Specifically, the New York City metropolitan area had a rate of nearly 260.6 cases per capita for the week ending March 21, the second highest case rate in the nation, according to data from the Centers for Disease Control and Prevention (CDC). Although cases are not as high as they were during the spring and winter surges, the city has “reached a plateau, which simply means that cases are no longer declining,” said Dr. David D. Ho, director of the Aaron Diamond AIDS Research Center at Columbia University.

In New York, the percent of intensive care unit beds occupied by COVID-19 patients also remains high, at 18%.

Experts say it's still unclear what may be driving this plateau, particularly because of declining testing numbers and state delays in receiving and processing data. While some suggest that relaxed mitigation measures could be to blame, others are pointing to the emergence of more contagious variants.

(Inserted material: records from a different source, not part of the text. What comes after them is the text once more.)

(* ===== verification/PthreadLocks.v ===== *)
(** The lock invariant of [kernel::PthreadService].

    Mutexes and read-write locks are owned consistently, and every thread queued
    on one is parked in the scheduler on the key made of that lock and that
    thread.  The second half ties the service to the scheduler: a lock that is
    handed over wakes the thread it is handed to, and no wake-up is lost. *)
From S2P Require Import Prelude Ranges OrderedMap WaitKeys HandleTable Objects Clock Scheduler.
From S2P Require Import SchedulerInv SchedulerProps WakeAll SharedBacking GuestMemory Pthread.

Implicit Types (p : PthreadService) (mu : MutexState) (rw : RwlockState) (k : Kernel).

(** ** Wait keys and their threads *)

Definition pthread_key (key : WaitKey) : Prop :=
  match key with
  | PthreadMutexKey _ _ | PthreadConditionKey _ _ | PthreadRwlockKey _ _ => True
  | _ => False
  end.

Definition waits_as (key : WaitKey) (t : Z) : Prop :=
  match key with
  | PthreadMutexKey _ u | PthreadConditionKey _ u | PthreadRwlockKey _ u => u = t
  | _ => True
  end.

Definition pthread_string (s : string) : Prop :=
  exists key, key_u64 key /\ s = key_string key /\ pthread_key key.

(** A thread blocked on a POSIX-threads key is the thread the key names. *)
Definition own_keys k : Prop :=
  forall t key, key_u64 key -> blocked_at k t (key_string key) -> waits_as key t.

Lemma thread_u64 k t th :
  kernel_ok k -> om_find t (threads_ (scheduler_ k)) = Some th -> 1 <= t <= u64_max.
Proof.
  intros Hk Ht. pose proof (proj1 (ko_threads _ Hk t) ltac:(eauto)) as Hl.
  by apply (ht_live _ (ko_table _ Hk)) in Hl as [? _].
Qed.

Lemma parked_u64 k t key : kernel_ok k -> parked k t key -> 1 <= t <= u64_max.
Proof. intros Hk (th & Ht & _). by eapply thread_u64. Qed.

Lemma current_u64 k t :
  kernel_ok k -> current_thread_ (scheduler_ k) = Some t -> 1 <= t <= u64_max.
Proof.
  intros Hk (th & Ht & _)%(so_current _ (ko_sched _ Hk)). by eapply thread_u64.
Qed.

Lemma current_not_parked k t key :
  kernel_ok k -> current_thread_ (scheduler_ k) = Some t -> ~ parked k t key.
Proof.
  intros Hk (th & Ht & Hs)%(so_current _ (ko_sched _ Hk)) (th' & Ht' & Hs' & _). congruence.
Qed.

Lemma own_keys_quiet k k' : quiet pthread_string k k' -> own_keys k -> own_keys k'.
Proof.
  intros [_ Hq] Ho t key Hu Hb.
  destruct key; try done; apply Ho; try done; apply Hq; try done; eexists; by split_and!.
Qed.

Section locks.
Context `{ClockSource}.

Lemma own_keys_block key t d k :
  kernel_ok k -> own_keys k -> key_u64 key -> waits_as key t ->
  current_thread_ (scheduler_ k) = Some t ->
  own_keys (BlockCurrentLocked (key_string key) d k).1.
Proof.
  intros Hk Ho Hu Hw Hc u key' Hu' Hb.
  destruct (decide (key_string key = key_string key')) as [Heq|Hne].
  - apply key_string_inj in Heq as <-; [|done..].
    destruct (decide (u = t)) as [->|Hut]; [done|]. apply Ho; [done|]. revert Hb.
    unfold BlockCurrentLocked. case_bool_decide; [done|].
    destruct (running_thread _) as [[h th]|] eqn:E; [|done].
    apply running_thread_Some in E as (Hc' & _). assert (h = t) as -> by congruence.
    unfold blocked_at. simpl. rewrite om_find_update. by rewrite decide_False.
  - apply Ho; [done|].
    by apply (BlockCurrentLocked_quiet (eq (key_string key')) (key_string key) d k).
Qed.

Lemma WakeBlockedThreads_blocked key m k t key' :
  kernel_ok k -> 0 <= m ->
  blocked_at (WakeBlockedThreads key m k).1 t key' -> blocked_at k t key'.
Proof.
  intros Hk Hm (th' & Ht' & Hs & Hw).
  destruct (om_find t (threads_ (scheduler_ k))) as [th|] eqn:Et.
  2:{ by rewrite WakeBlockedThreads_none in Ht'. }
  destruct (decide (key = EmptyString \/ m = 0)) as [Hd|Hd].
  { revert Ht'. unfold WakeBlockedThreads. destruct Hd as [->| ->].
    - rewrite bool_decide_eq_true_2 by done. intros. by exists th'.
    - rewrite orb_true_r. intros. by exists th'. }
  destruct (WakeBlockedThreads_thread key m k t th) as (th1 & Ht1 & Hc); [done|tauto|lia|done|].
  rewrite Ht' in Ht1. injection Ht1 as <-.
  destruct Hc as [(-> & _)|[[-> _]| ->]]; try done. by exists th.
Qed.

Lemma wake_each_ok keys k : kernel_ok k -> kernel_ok (wake_each keys k).
Proof.
  unfold wake_each. revert k. induction keys as [|s keys IH]; intros k Hk; simpl; [done|].
  apply IH. by apply WakeBlockedThreads_ok.
Qed.

Lemma wake_each_current keys k :
  current_thread_ (scheduler_ (wake_each keys k)) = current_thread_ (scheduler_ k).
Proof.
  unfold wake_each. revert k. induction keys as [|s keys IH]; intros k; simpl; [done|].
  by rewrite IH, WakeBlockedThreads_current.
Qed.

Lemma wake_each_own keys k : kernel_ok k -> own_keys k -> own_keys (wake_each keys k).
Proof.
  unfold wake_each. revert k. induction keys as [|s keys IH]; intros k Hk Ho; simpl; [done|].
  apply IH; [by apply WakeBlockedThreads_ok|].
  intros t key Hu Hb. apply Ho; [done|]. by apply (WakeBlockedThreads_blocked s 1).
Qed.

Lemma wake_each_quiet (P : string -> Prop) keys k :
  kernel_ok k -> Forall (fun s => ~ P s) keys -> quiet P k (wake_each keys k).
Proof.
  unfold wake_each. intros Hk Hf. revert k Hk.
  induction Hf as [|s keys Hs _ IH]; intros k Hk; simpl; [auto with kernel|].
  eapply quiet_trans; [by apply (WakeBlockedThreads_quiet P s 1)|].
  apply IH. by apply WakeBlockedThreads_ok.
Qed.

(** Each thread whose key is woken becomes ready. *)
Lemma wake_each_ready keys k key t :
  kernel_ok k -> own_keys k -> key_u64 key -> pthread_key key -> waits_as key t ->
  key_string key ∈ keys -> parked k t (key_string key) ->
  in_state (scheduler_ (wake_each keys k)) t kReady.
Proof.
  unfold wake_each. intros Hk Ho Hu Hp Hw Hin. revert k Hk Ho.
  induction keys as [|s keys IH]; intros k Hk Ho Hpk; [by apply elem_of_nil in Hin|]. simpl.
  assert (Hk1 : kernel_ok (WakeBlockedThreads s 1 k).1) by (by apply WakeBlockedThreads_ok).
  destruct (decide (s = key_string key)) as [->|Hne].
  - assert (Hr : in_state (scheduler_ (WakeBlockedThreads (key_string key) 1 k).1) t kReady).
    { apply wake_one_ready; [done|by apply key_string_nonempty| |done].
      intros u Hb. apply Ho in Hb; [|done]. destruct key; simpl in *; first [done|congruence]. }
    clear IH Hin Hpk. revert Hr Hk1. generalize (WakeBlockedThreads (key_string key) 1 k).1.
    clear k Hk Ho. induction keys as [|s keys IH]; intros k Hr Hk; simpl; [done|].
    apply IH; [|by apply WakeBlockedThreads_ok]. destruct Hr as (th & Ht & Hs).
    destruct (decide (s = EmptyString)) as [->|Hse].
    { unfold WakeBlockedThreads. rewrite bool_decide_eq_true_2 by done. by exists th. }
    destruct (WakeBlockedThreads_thread s 1 k t th) as (th' & Ht' & Hc); [done|done|lia|done|].
    exists th'. split; [done|]. destruct Hc as [(-> & _)|[[-> _]| ->]]; done.
  - apply IH; [|done| |].
    + apply elem_of_cons in Hin as [Heq|Hin]; [congruence|done].
    + intros u key' Hu' Hb. apply Ho; [done|]. by apply (WakeBlockedThreads_blocked s 1).
    + by apply (WakeBlockedThreads_quiet (eq (key_string key)) s 1 k).
Qed.

(** ** One mutex *)

Record mutex_ok mu : Prop := {
  mo_count : 0 <= mx_recursion_count mu <= u32_max;
  mo_owned : mx_owner mu = 0 <-> mx_recursion_count mu = 0;
  mo_granted t : t ∈ mx_granted_waiters mu -> t = mx_owner mu /\ t <> 0;
  mo_nodup : NoDup (mx_waiters mu);
  mo_owner : mx_owner mu ∉ mx_waiters mu;
  mo_queue : mx_waiters mu <> [] -> mx_owner mu <> 0;
  mo_type : IsMutexTypeValid (mx_type mu) = true;
  mo_protocol : IsMutexProtocolValid (mx_protocol mu) = true
}.

(** ** One read-write lock *)

Record rwlock_ok rw : Prop := {
  ro_readers : om_sorted (rw_readers rw);
  ro_count t c : om_find t (rw_readers rw) = Some c -> 1 <= c <= u32_max /\ t <> 0;
  ro_exclusive : rw_writer rw <> 0 -> rw_readers rw = [];
  ro_nodup : NoDup (rq_thread <$> rw_waiters rw);
  ro_writer : rw_writer rw ∉ rq_thread <$> rw_waiters rw;
  ro_reader t : is_Some (om_find t (rw_readers rw)) -> t ∉ rq_thread <$> rw_waiters rw;
  ro_queue : rw_waiters rw <> [] -> rwlock_free rw = false
}.

(** ** Every lock *)

Record mutexes_ok (ms : list (Z * MutexState)) : Prop := {
  mso_sorted : om_sorted ms;
  mso_each h mu : om_find h ms = Some mu -> is_u64 h /\ mutex_ok mu
}.

Record rwlocks_ok (rs : list (Z * RwlockState)) : Prop := {
  rso_sorted : om_sorted rs;
  rso_each h rw : om_find h rs = Some rw -> is_u64 h /\ rwlock_ok rw
}.

(** [t] is queued on the lock whose wait key for [t] is [key]. *)
Inductive queued (ms : list (Z * MutexState)) (rs : list (Z * RwlockState)) : Z -> WaitKey -> Prop :=
| queued_mutex h mu t :
    om_find h ms = Some mu -> t ∈ mx_waiters mu -> queued ms rs t (PthreadMutexKey h t)
| queued_rwlock h rw t :
    om_find h rs = Some rw -> t ∈ (rq_thread <$> rw_waiters rw) ->
    queued ms rs t (PthreadRwlockKey h t).

Definition queues_parked ms rs k : Prop :=
  forall t key, queued ms rs t key -> parked k t (key_string key).

Record locks_ok ms rs k : Prop := {
  lo_kernel : kernel_ok k;
  lo_own : own_keys k;
  lo_mutexes : mutexes_ok ms;
  lo_rwlocks : rwlocks_ok rs;
  lo_parked : queues_parked ms rs k
}.

Definition queue_key ms rs (s : string) : Prop := exists t key, queued ms rs t key /\ s = key_string key.

Lemma queued_u64 ms rs k t key :
  kernel_ok k -> mutexes_ok ms -> rwlocks_ok rs -> queues_parked ms rs k ->
  queued ms rs t key -> key_u64 key /\ pthread_key key /\ waits_as key t.
Proof.
  intros Hk Hm Hr Hp Hq. pose proof (parked_u64 _ _ _ Hk (Hp _ _ Hq)).
  destruct Hq as [h mu t Hf _|h rw t Hf _]; split_and!; simpl; try done.
  - split; [by apply (mso_each _ Hm) in Hf as [? _]|u64_lia].
  - split; [by apply (rso_each _ Hr) in Hf as [? _]|u64_lia].
Qed.

Lemma queue_key_pthread ms rs k s : locks_ok ms rs k -> queue_key ms rs s -> pthread_string s.
Proof.
  intros [Hk _ Hm Hr Hp] (t & key & Hq & ->). exists key.
  destruct (queued_u64 _ _ _ _ _ Hk Hm Hr Hp Hq) as (? & ? & _). by split_and!.
Qed.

Over the last month, New York City has moved to ease its coronavirus restrictions, allowing indoor dining to increase to 50% capacity, and indoor fitness classes to operate again at limited capacity. Early next month, the state’s 11 p.m. curfew will also be lifted for casinos, movie theaters, billiard halls, gyms and fitness centers.

“COVID’s coming down, vaccine rates are going up,” New York Gov. Andrew M. Cuomo said during a press conference last Thursday. “Start to look to the future aggressively, and let's get back to life and living and get that economy running because it is safe. It is safe.”

MORE: Variants account for 51% of new COVID-19 cases in New York City: Officials

However, across the city, a newly identified variant, called B.1.526, has been spreading. It now accounts for over 45% of the number of new cases, according to city health department data.

"It's apparently a homegrown variant," Ho added during a webinar hosted by the National Academy of Medicine and the American Public Health Association on Wednesday.

Ho, who was one of the lead researchers to first identify B.1.526, said that “starting in January, we saw a very dramatic and alarming rise in variants.”